PLoS ONE (Jan 2024)
A deep learning-based dynamic deformable adaptive framework for locating the root region of the dynamic flames.
Abstract
Traditional optical flame detectors (OFDs) in flame detection are susceptible to environmental interference, which will inevitably cause detection errors and miscalculations when confronted with a complex environment. The conventional deep learning-based models can mitigate the interference of complex environments by flame image feature extraction, which significantly improves the precision of flame recognition. However, these models focus on identifying the general profile of the static flame, but neglect to effectively locate the source of the dynamic flame. Therefore, this paper proposes a novel dynamic flame detection method named Dynamic Deformable Adaptive Framework (DDAF) for locating the flame root region dynamically. Specifically, to address limitations in flame feature extraction of existing detection models, the Deformable Convolution Network v2 (DCNv2) is introduced for more flexible adaptation to the deformations and scale variations of target objects. The Context Augmentation Module (CAM) is used to convey flame features into Dynamic Head (DH) to feature extraction from different aspects. Subsequently, the Layer-Adaptive Magnitude-based Pruning (LAMP) where the connection with the smallest LAMP score is pruned sequentially is employed to further enhance the speed of model detection.

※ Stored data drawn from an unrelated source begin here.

(** C7 (amended): a render at a valid frame index returns the glyph at
    that index (one code point), a space and a text, and moves the index
    on by one modulo the number of glyphs; the text is ["[n] "], with
    [n] the number of running environments, followed by their names in
    insertion order joined by [" | "], and, when that is longer than
    [max_width - 1], its first [max_width - 4] code points followed by
    ["..."], so that the text never exceeds [max_width - 1] code
    points; the frame is one line as long as no name has a line feed. *)
Theorem frame_is_glyph_and_cut_text (self : Spinner.Spinner)
        (glyph : Spinner.str) :
  Spinner.frames !! Spinner._frame_index self = Some glyph ->
  exists text,
    Spinner.frame self
      = (Ok (glyph ++ Spinner.lit " " ++ text),
         Spinner.with_frame_index self
           ((Spinner._frame_index self + 1) mod 10)) /\
    length glyph = 1%nat /\
    ((length (Spinner.full_text self) <= Spinner.max_width - 1)%nat ->
     text = Spinner.full_text self) /\
    ((Spinner.max_width - 1 < length (Spinner.full_text self))%nat ->
     text = take (Spinner.max_width - 4) (Spinner.full_text self)
              ++ Spinner.lit "...") /\
    (length text <= Spinner.max_width - 1)%nat /\
    (Forall Spinner.one_line (dict_keys (Spinner._envs self)) ->
     Spinner.one_line (glyph ++ Spinner.lit " " ++ text)).
Proof.
  intros Hglyph. unfold Spinner.frame. rewrite Hglyph.
  destruct (frames_one_code_point _ _ Hglyph) as [Hlen Hline].
  change (Spinner.full_text
            (Spinner.with_frame_index self
               ((Spinner._frame_index self + 1)
                  mod length Spinner.frames)))
    with (Spinner.full_text self).
  assert (Hfull : Forall Spinner.one_line (dict_keys (Spinner._envs self)) ->
                  Spinner.one_line (Spinner.full_text self)).
  { intros Hnames. unfold Spinner.full_text.
    repeat apply one_line_app.
    - intros [H|[]]; discriminate.
    - apply pretty_nat_one_line.
    - intros [H|[H|[]]]; discriminate.
    - apply one_line_join; [|exact Hnames].
      intros [H|[H|[H|[]]]]; discriminate. }
  assert (Hsp : Spinner.one_line (Spinner.lit " ")).
  { intros [H|[]]; discriminate. }
  destruct (Spinner.max_width - 1 <? length (Spinner.full_text self))%nat
    eqn:Hcut.
  - apply Nat.ltb_lt in Hcut. eexists. split; [reflexivity|].
    split; [exact Hlen|]. split; [lia|]. split; [reflexivity|]. split.
    + rewrite length_app, length_take.
      change (length (Spinner.lit "...")) with 3%nat.
      change Spinner.max_width with 120%nat. lia.
    + intros Hnames. apply one_line_app; [exact Hline|].
      apply one_line_app; [exact Hsp|]. apply one_line_app.
      * apply one_line_take. exact (Hfull Hnames).
      * intros [H|[H|[H|[]]]]; discriminate.
  - apply Nat.ltb_ge in Hcut. eexists. split; [reflexivity|].
    split; [exact Hlen|]. split; [reflexivity|]. split; [lia|].
    split; [exact Hcut|].
    intros Hnames. apply one_line_app; [exact Hline|].
    apply one_line_app; [exact Hsp | exact (Hfull Hnames)].
Qed.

More importantly, both the coarse- and fine-grained location techniques are designed in the Inductive Modeling (IM) to accurately delineate the flame root region for effective fire control. Additionally, the Temporal Consistency-based Detection (TCD) contributes to improving the robustness of model detection by leveraging the temporal information presented in consecutive frames of a video sequence. Compared with the classical deep learning method, the experimental results on the custom flame dataset demonstrate that the AP0.5 value is improved by 4.4%, while parameters and FLOPs are reduced by 25.3% and 25.9%, respectively. The framework of this research extends applicability to a variety of flame detection scenarios, including industrial safety and combustion process control.